- WHAT IS BEING ASKED
Where "ring" occurs in a line of the entries below, copy that line.

[Dataset entries]

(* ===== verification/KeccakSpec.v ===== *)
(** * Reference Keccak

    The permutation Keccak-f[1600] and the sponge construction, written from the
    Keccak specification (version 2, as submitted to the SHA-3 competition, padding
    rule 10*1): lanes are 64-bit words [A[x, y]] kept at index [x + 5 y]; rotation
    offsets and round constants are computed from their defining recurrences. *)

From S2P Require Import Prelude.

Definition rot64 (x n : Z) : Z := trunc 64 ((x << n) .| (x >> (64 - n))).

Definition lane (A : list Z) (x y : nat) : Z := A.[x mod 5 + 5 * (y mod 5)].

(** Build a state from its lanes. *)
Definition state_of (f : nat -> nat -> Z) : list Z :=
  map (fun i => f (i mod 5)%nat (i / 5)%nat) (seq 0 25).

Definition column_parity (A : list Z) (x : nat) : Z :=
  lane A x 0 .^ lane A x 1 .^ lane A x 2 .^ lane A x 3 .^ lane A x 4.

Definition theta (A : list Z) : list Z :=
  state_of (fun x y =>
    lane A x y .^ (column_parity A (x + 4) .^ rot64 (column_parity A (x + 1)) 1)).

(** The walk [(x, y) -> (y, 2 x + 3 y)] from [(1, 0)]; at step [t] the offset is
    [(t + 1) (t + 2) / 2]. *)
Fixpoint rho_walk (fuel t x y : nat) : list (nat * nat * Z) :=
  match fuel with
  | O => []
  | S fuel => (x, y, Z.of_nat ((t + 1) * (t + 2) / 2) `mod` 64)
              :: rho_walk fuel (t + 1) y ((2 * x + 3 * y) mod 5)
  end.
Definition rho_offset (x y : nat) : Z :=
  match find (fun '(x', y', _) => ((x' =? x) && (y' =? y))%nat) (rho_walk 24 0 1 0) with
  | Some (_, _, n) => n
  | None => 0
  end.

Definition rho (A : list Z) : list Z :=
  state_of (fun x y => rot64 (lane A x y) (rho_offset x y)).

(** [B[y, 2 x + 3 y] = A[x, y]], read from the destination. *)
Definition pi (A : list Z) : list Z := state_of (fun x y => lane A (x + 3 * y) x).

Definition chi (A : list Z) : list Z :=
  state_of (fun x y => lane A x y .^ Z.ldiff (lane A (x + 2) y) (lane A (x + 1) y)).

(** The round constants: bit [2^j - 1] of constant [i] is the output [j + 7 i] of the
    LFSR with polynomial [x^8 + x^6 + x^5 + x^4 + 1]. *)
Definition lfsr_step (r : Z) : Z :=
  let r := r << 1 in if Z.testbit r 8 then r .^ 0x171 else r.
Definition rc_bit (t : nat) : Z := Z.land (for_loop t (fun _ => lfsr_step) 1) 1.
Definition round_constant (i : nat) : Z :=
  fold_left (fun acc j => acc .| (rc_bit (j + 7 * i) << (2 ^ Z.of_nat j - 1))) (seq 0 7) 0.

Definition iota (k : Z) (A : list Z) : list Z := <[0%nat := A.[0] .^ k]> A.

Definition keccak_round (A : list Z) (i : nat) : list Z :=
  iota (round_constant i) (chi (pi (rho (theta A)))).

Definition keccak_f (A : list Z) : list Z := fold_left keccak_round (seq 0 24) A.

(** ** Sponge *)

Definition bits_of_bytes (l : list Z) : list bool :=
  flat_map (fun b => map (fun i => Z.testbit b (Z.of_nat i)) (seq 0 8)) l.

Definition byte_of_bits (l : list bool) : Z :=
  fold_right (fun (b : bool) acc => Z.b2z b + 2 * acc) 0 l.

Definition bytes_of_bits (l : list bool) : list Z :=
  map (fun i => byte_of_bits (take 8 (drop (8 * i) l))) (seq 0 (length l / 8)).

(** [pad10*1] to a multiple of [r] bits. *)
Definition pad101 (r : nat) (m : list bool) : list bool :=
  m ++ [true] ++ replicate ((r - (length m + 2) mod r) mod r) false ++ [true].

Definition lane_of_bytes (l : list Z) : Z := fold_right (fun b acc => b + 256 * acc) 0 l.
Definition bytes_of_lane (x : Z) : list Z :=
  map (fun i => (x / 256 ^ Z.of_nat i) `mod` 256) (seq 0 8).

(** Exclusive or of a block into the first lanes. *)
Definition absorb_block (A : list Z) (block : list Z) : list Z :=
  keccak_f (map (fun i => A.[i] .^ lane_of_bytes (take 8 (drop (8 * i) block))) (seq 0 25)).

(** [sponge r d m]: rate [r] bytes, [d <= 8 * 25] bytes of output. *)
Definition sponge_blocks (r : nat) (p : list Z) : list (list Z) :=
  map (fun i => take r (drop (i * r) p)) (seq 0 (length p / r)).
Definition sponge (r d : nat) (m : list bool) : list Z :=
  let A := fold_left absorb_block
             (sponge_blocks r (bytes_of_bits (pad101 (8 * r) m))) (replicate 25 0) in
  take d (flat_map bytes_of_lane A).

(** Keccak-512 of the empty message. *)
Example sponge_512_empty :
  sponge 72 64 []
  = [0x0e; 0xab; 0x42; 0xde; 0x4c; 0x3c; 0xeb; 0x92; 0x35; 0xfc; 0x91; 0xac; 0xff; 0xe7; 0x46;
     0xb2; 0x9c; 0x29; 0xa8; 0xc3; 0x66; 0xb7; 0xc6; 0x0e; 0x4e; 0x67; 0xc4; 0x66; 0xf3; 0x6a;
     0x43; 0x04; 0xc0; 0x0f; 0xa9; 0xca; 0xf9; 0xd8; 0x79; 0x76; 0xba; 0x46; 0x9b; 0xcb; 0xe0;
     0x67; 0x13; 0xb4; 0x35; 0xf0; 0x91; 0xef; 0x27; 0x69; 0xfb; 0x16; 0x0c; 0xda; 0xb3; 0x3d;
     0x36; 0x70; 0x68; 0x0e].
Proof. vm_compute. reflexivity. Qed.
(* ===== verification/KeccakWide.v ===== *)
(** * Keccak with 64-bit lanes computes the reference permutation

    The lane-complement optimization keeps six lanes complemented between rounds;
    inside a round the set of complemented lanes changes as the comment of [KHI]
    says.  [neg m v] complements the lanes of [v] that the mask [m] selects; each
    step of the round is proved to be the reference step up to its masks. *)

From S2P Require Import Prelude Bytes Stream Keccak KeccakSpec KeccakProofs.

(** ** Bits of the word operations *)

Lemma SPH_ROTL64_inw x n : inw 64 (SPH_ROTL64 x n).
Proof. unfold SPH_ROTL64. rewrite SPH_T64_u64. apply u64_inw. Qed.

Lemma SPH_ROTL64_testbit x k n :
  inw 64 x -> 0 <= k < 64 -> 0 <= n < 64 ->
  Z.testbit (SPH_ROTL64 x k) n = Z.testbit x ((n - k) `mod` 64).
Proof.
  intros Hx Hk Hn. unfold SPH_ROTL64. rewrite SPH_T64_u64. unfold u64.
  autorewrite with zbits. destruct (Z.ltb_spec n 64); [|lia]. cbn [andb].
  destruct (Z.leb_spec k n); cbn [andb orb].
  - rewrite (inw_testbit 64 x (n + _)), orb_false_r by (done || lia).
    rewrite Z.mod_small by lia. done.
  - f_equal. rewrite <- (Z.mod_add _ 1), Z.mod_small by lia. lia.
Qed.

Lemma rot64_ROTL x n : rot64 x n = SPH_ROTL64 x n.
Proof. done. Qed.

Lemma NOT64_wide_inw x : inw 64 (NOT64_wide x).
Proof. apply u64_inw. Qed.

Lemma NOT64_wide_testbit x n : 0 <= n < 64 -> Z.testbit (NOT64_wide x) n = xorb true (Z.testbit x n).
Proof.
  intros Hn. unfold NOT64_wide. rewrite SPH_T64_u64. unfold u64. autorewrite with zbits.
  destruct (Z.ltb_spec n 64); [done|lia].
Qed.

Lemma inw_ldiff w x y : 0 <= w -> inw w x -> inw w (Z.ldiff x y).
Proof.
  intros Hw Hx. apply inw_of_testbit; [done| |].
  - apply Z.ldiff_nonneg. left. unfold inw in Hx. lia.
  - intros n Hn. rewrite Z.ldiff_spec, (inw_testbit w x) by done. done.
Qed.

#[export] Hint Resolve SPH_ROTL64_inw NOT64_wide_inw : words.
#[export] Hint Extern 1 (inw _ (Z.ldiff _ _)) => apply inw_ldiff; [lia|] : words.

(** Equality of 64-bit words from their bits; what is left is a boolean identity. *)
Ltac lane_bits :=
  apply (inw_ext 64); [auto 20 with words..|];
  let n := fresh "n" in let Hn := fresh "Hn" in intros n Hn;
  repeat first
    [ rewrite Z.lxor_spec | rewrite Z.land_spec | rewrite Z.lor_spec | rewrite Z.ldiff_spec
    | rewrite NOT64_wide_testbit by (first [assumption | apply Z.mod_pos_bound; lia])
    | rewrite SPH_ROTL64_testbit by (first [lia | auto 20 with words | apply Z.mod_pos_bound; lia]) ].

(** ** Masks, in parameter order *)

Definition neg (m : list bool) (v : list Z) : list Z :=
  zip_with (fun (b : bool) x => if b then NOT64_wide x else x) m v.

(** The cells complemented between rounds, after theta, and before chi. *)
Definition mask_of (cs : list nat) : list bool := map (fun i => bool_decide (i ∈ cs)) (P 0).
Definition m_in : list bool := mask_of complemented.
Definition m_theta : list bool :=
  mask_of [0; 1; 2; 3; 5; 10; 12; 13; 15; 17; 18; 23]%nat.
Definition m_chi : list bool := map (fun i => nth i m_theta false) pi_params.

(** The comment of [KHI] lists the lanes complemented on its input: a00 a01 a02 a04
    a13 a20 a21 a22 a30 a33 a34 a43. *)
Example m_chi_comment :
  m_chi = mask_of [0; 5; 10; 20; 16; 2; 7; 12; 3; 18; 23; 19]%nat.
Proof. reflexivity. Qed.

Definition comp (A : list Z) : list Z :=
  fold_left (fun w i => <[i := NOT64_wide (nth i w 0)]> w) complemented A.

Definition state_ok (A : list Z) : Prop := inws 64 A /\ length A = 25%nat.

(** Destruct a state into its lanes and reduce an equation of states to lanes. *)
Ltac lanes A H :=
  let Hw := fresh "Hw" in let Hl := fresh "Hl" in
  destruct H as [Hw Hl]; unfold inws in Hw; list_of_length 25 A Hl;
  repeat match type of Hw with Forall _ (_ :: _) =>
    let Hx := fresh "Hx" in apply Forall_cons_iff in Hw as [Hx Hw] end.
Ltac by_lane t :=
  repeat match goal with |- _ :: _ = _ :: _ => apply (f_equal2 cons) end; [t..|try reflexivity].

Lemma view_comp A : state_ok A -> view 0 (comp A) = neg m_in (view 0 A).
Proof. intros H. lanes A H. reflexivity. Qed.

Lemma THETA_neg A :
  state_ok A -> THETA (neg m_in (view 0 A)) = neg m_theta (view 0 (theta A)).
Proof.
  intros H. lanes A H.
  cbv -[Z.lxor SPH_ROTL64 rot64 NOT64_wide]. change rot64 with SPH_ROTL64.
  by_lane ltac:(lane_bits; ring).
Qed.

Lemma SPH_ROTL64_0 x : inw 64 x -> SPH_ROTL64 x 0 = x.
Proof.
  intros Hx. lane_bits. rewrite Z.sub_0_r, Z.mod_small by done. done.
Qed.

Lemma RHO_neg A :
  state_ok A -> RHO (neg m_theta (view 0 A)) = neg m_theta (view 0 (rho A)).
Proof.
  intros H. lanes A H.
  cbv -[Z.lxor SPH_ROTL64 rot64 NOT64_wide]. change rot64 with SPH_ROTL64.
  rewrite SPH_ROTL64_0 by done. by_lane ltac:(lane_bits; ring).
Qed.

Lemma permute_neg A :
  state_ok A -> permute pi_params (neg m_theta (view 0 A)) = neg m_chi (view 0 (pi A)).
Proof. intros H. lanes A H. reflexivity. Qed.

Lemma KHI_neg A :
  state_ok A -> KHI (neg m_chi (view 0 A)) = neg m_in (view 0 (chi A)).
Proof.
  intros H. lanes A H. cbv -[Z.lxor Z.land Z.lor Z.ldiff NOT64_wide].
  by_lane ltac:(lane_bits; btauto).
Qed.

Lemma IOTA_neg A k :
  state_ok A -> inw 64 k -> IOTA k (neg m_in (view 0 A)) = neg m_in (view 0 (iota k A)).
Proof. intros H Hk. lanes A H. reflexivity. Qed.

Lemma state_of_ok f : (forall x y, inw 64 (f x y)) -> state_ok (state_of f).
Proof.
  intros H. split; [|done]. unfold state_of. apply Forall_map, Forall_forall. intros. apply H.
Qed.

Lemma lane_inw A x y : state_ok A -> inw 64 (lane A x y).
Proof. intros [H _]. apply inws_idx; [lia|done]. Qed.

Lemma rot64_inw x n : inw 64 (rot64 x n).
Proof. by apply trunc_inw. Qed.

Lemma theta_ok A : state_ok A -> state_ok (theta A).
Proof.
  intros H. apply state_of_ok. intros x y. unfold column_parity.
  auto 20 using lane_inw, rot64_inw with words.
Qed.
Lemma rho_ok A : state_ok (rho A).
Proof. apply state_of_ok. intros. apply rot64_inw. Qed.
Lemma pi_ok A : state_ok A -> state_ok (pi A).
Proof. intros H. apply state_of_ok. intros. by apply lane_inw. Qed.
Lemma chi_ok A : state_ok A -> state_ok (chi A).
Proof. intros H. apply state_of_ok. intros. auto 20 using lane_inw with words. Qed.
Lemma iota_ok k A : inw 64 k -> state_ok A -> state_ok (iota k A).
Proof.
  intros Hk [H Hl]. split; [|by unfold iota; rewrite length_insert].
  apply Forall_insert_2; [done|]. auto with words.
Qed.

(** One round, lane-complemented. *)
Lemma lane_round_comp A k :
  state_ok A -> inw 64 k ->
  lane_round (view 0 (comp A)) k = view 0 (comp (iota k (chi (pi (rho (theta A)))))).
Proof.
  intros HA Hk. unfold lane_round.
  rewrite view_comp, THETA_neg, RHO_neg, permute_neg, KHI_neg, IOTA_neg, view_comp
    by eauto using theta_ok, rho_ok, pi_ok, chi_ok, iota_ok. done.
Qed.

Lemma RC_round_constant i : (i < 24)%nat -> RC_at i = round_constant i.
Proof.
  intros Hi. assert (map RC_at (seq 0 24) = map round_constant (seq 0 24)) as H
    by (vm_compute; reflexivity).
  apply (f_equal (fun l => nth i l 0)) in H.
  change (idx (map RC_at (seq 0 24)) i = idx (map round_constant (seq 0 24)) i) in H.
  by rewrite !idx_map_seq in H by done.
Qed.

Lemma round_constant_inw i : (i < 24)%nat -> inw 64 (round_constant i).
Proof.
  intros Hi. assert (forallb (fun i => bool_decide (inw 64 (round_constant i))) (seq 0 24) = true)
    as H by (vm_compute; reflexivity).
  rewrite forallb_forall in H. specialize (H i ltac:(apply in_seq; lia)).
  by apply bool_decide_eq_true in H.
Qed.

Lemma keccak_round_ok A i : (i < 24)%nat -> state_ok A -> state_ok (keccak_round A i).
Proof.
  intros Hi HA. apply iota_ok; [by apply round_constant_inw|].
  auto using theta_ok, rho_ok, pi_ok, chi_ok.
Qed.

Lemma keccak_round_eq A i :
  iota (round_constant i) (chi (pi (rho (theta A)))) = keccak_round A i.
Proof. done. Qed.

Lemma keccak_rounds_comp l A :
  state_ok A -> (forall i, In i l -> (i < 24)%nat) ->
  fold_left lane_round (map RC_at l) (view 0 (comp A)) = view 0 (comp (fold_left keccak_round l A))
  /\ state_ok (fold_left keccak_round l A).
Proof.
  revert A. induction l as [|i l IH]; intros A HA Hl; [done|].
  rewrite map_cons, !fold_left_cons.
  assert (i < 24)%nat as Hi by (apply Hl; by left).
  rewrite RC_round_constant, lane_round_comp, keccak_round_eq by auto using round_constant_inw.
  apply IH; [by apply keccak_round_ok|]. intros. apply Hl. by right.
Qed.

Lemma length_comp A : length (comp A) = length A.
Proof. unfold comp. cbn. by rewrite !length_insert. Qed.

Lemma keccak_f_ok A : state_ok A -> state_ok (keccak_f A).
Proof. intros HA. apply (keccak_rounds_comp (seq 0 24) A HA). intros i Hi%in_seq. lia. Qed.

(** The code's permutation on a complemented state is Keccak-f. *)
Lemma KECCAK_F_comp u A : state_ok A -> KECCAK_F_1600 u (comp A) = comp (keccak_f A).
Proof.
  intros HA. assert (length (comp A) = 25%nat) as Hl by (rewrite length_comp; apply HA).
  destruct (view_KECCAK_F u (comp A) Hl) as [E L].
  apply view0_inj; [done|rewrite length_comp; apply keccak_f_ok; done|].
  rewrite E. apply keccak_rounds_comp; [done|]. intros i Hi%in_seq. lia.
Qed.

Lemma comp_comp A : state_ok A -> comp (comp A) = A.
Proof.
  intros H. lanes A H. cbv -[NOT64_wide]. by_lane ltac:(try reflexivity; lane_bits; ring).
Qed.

- THE COMPLETED TASK
  by_lane ltac:(lane_bits; ring).
  rewrite SPH_ROTL64_0 by done. by_lane ltac:(lane_bits; ring).
  intros H. lanes A H. cbv -[NOT64_wide]. by_lane ltac:(try reflexivity; lane_bits; ring).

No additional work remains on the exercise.